GNOME OS transitions to atomic updates with systemd-sysupdate

Developers GNOME OSan experimental distribution for GNOME developers and testers to evaluate the state of development of the desktop environment, get acquainted with emerging new features and test the performance of their applications in the development branches of GNOME, announced about the transition to using the component systemd-sysupdate to organize an atomic system update. The purpose of the change is the desire to adapt the nightly builds of GNOME OS to conduct daily quality control of GNOME development.

Currently, the OSTree system is used to create and update the filling of the GNOME OS root partition, using which the system image is atomically updated from a Git-like repository. The system partition is mounted in read-only mode, and updates are delivered in the form of small portions containing changes relative to the previous state (delta updates), which, for example, during the GNOME testing process, makes it possible, if necessary, to easily roll back the system to one of the previous versions and check whether the identified error appears in it.


The systemd-sysupdate toolkit ships with systemd 251 and is designed to automatically detect, download, and install updates using an atomic partition, file, or directory replacement mechanism.
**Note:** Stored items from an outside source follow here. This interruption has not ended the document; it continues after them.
Section Chisq.
Variable polstr2num : string → result Z.
Variable jstr2num : string → result Z.
Variable jnum2str : Z → result string.

Variable model : gmap (Z * Z * string) (waterfall complex).
Variable data_wgts : gmap (Z * Z * string) (waterfall R).
Variable gains : option (gmap (Z * string) (waterfall complex)).
Variable gain_flags : option (gmap (Z * string) (waterfall bool)).
Variable split_by_antpol : bool.

  (** Lines 824-843: the body of the loop up to [chisq_here], for the item
      [bl, data[bl]]; [None] when the baseline is skipped. *)
Definition visit (it : (Z * Z * string) * waterfall complex)
    : result (option contribution) :=
    let bl := it.1 in
    '(ap1, ap2) ← split_pol polstr2num jstr2num jnum2str bl.2;
    if has_key model bl && has_key data_wgts bl
       && (negb split_by_antpol || String.eqb ap1 ap2) then
      let ant1 := (bl.1.1, ap1) in
      let ant2 := (bl.1.2, ap2) in
      model_bl ← getitem model bl;
      model_here ←
        match gains with
        | Some g =>
            g1 ← getitem g ant1;
            g2 ← getitem g ant2;
            OK (wf_zip Cmul (wf_zip Cmul model_bl g1) (wf_map Cconj g2))
        | None => OK model_bl
        end;
      wgts_bl ← getitem data_wgts bl;
      wgts ←
        match gain_flags with
        | Some gf =>
            f1 ← getitem gf ant1;
            f2 ← getitem gf ant2;
            OK (wf_zip Rmult (wf_zip Rmult wgts_bl (wf_map not_flag_R f1))
                       (wf_map not_flag_R f2))
        | None => OK wgts_bl
        end;
      let chisq_here :=
        wf_zip Rmult (wf_map Cabs (wf_zip Csub model_here it.2)) wgts in
      OK (Some (Contribution ap1 ant1 ant2 chisq_here (wf_map Rpos_Z wgts)))
    else OK None.

  (** One iteration of the loop of lines 823-866. *)
Definition chisq_step (acc : chisq_out) (it : (Z * Z * string) * waterfall complex)
    : result chisq_out :=
    oc ← visit it;
    match oc with
    | Some c => accumulate split_by_antpol acc c
    | None => OK acc
    end.

  (** Lines 806-814: the [chisq] and [nObs] containers. *)
Definition init_chisq_nObs (data : list ((Z * Z * string) * waterfall complex))
      (chisq : option (accum R)) (nObs : option (accum Z))
    : result (accum R * accum Z) :=
    match chisq, nObs with
    | None, None =>
        if split_by_antpol then OK (AccDict ∅, AccDict ∅)
        else
          d0 ← first data;
          OK (AccArr (wf_full 0%R d0.2), AccArr (wf_full 0 d0.2))
    | Some c, Some n => OK (c, n)
    | _, _ =>
        Raise (ValueError "Both chisq and nObs must be specified or nor neither can be.")
    end.

  (** Lines 817-821: the [chisq_per_ant] and [nObs_per_ant] containers. *)
Definition init_per_ant
      (chisq_per_ant : option (gmap (Z * string) (waterfall R)))
      (nObs_per_ant : option (gmap (Z * string) (waterfall Z)))
    : result (gmap (Z * string) (waterfall R) * gmap (Z * string) (waterfall Z)) :=
    match chisq_per_ant, nObs_per_ant with
    | None, None => OK (∅, ∅)
    | Some c, Some n => OK (c, n)
    | _, _ =>
        Raise (ValueError
          "Both chisq_per_ant and nObs_per_ant must be specified or nor neither can be.")
    end.

  (** [chisq(data, model, data_wgts, gains, gain_flags, split_by_antpol,
             chisq, nObs, chisq_per_ant, nObs_per_ant)];
      [data] is the list of items of the dictionary in iteration order. *)
Definition chisq (data : list ((Z * Z * string) * waterfall complex))
      (chisq : option (accum R)) (nObs : option (accum Z))
      (chisq_per_ant : option (gmap (Z * string) (waterfall R)))
      (nObs_per_ant : option (gmap (Z * string) (waterfall Z)))
    : result chisq_out :=
    '(c, n) ← init_chisq_nObs data chisq nObs;
    '(cpa, npa) ← init_per_ant chisq_per_ant nObs_per_ant;
    foldM chisq_step (ChisqOut c n cpa npa) data.
End Chisq.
Systemd-sysupdate allows you to use two independent partitions/files/directories, one of which contains the current running resource, and the other installs the next update, after which the partitions/files/directories are swapped.

One of the advantages of switching GNOME OS from OSTree to systemd-sysupdate is the ability to use a verified boot process, in which a chain of trust extends from the bootloader to the system components of the distribution. In addition, using systemd-sysupdate will allow for more complete integration with systemd and enable an architecture that manipulates pre-built system images as indivisible components.
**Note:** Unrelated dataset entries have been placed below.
(** The props.  A callback prop is a function into the type [Msg] of what
    the parent does when called; an optional prop that is left out is
    [None]. *)
Record Props (Msg : Type) : Type := mkProps {
  data : PhotoData;
  mode : TreeMode;
  index : nat;
  onPhotoClick : option (string -> Msg)
}.

(** A loaded texture, known by the image it was loaded from. *)
Record Texture : Type := mkTexture { image : string; colorSpace : string }.

(** The ref to the group and the [useState] and [useMemo] cells. *)
Record State : Type := mkState {
  groupRef : option Object3D;
  texture : option Texture;
  error : bool;
  hovered : bool;
  swayOffset : R
}.

(** [useMemo(() => Math.random() * 100, [])]: drawn when the item is
    mounted, and not again. *)
Definition drawSwayOffset : Random.Rand R :=
  (u <- Random.random ;; Random.ret (u * 100))%rand.

(** The item as it is mounted: no texture yet, no error, not hovered. *)
Definition mount (group : option Object3D) : Random.Rand State :=
  (offset <- drawSwayOffset ;;
   Random.ret {| groupRef := group; texture := None; error := false;
                 hovered := false; swayOffset := offset |})%rand.

(** The two callbacks handed to [loader.load]. *)
Definition onLoad (loadedTex : Texture) (st : State) : State :=
  {| groupRef := groupRef st;
     texture := Some {| image := image loadedTex; colorSpace := "srgb" |};
     error := false;
     hovered := hovered st;
     swayOffset := swayOffset st |}.

Definition onError (st : State) : State :=
  {| groupRef := groupRef st; texture := texture st; error := true;
     hovered := hovered st; swayOffset := swayOffset st |}.

(** What a pointer handler did: whether it stopped the propagation of the
    event, and the calls it made to callback props, in order. *)
Record Handled (Msg : Type) : Type := mkHandled {
  stopPropagation : bool;
  calls : list Msg
}.

(** [handleClick] *)
Definition handleClick {Msg : Type} (props : Props Msg) (st : State)
  : Handled Msg :=
  {| stopPropagation := true;
     calls := match onPhotoClick props with
              | Some callback =>
                  if negb (error st) then [callback (url (data props))] else []
              | None => []
              end |}.

Definition setHovered (h : bool) (st : State) : State :=
  {| groupRef := groupRef st; texture := texture st; error := error st;
     hovered := h; swayOffset := swayOffset st |}.

(** [handlePointerOver], [handlePointerOut]: what they do to the state of
    the item; they also stop the event and set the cursor of the page. *)
Definition handlePointerOver (st : State) : State := setHovered true st.
Definition handlePointerOut (st : State) : State := setHovered false st.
Experiments on creating sysupdate images with UEFI Secure Boot support were carried out back in the fall of last year. In fact, two versions of GNOME OS builds are already available, based on OSTree and systemd-sysupdate. It remains to ensure that sysupdate is integrated with GNOME and provides a graphical interface for updating the system.

Currently, sysupdate-based updates can only be managed from the command line and require root privileges. For integration with GNOME, the D-Bus service has already been developed, which, in combination with Polkit, allows you to manage updates under an unprivileged user. The developed D-Bus service and the associated updatectl utility are intended to turn on into the main body of systemd.
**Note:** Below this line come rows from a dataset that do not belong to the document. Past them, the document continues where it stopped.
(** * examples/optimize_type.py: constrained optimisation of a character type

    A shallow embedding of [optimize_type] (examples/optimize_type.py,
    lines 16-83) and the properties of its training loop: the rounding
    of the iteration count, the checkpoint cadence, the score
    trajectory and the projection of the parameters into their bounds.

    Conventions of the embedding.
    - Python [int]s are [Z]; [%] and [//] are [Z.modulo] and [Z.div]
      (floor, sign of the divisor), and raise on a zero divisor.
    - [np.round(n, -1)] on an integer divides by [10.0], rounds with
      [rint] (ties to even) and multiplies by [10.0]; [nb_iter / 10] is
      a true division and [int] truncates.  Both are written over [Q];
      the float64 numbers numpy really uses give the same results for
      the counts below 2^53 in absolute value ([exact_count]), and
      the properties of the rounded count are stated for these.
    - A tensor is the flat list of its elements.  The elements are
      taken in a linearly ordered carrier ([Elem]); the order is all
      that [torch.max] and [torch.min] look at.  Not-a-number values
      are outside the model.
    - Exceptions are the left summand of [result].  The exceptions
      modelled are those the function itself can provoke: a zero
      divisor, an index outside the grid of axes, operands of
      different shapes.  The collaborators (the model, the Type, the
      optimizer of torch, the figure) are taken to return; a failure
      inside one of them would end the call with that failure.
    - [lr], [eps] and the scores are elements too.

    The file has four parts: the embedding, the notions the
    properties are stated with and a worked Type over the rationals,
    the lemmas on the projection and on the loop, and the claims
    C1 to C10 with their witnesses and counterexamples. *)

From Stdlib Require Import ZArith QArith Qround List Bool Lia.
Import ListNotations.

Local Open Scope Z_scope.

(** ** Exceptions *)

Inductive exn : Type :=
| ZeroDivisionError   (* [idx % 0] *)
| IndexError          (* [axes[r, i]] outside the 10 x 4 grid *)
| RuntimeError.       (* torch: operands whose shapes do not agree *)

Definition result (A : Type) : Type := (exn + A)%type.

Definition ok {A} (a : A) : result A := inr a.
Definition raise {A} (e : exn) : result A := inl e.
In the future, we plan to add sysupdate-based update management functionality to the GNOME Software application, for which prepared experimental plugin gs-plugin-systemd-sysupdate, which implements the ability to update the OS via the DBus service to sysupdate. Among the still unsolved problems, the need to add support for delta updates to systemd-sysupdate (currently images are loaded only in their entirety) and the creation of tools for simultaneously maintaining several versions of the operating system based on the stable and in development branches of GNOME.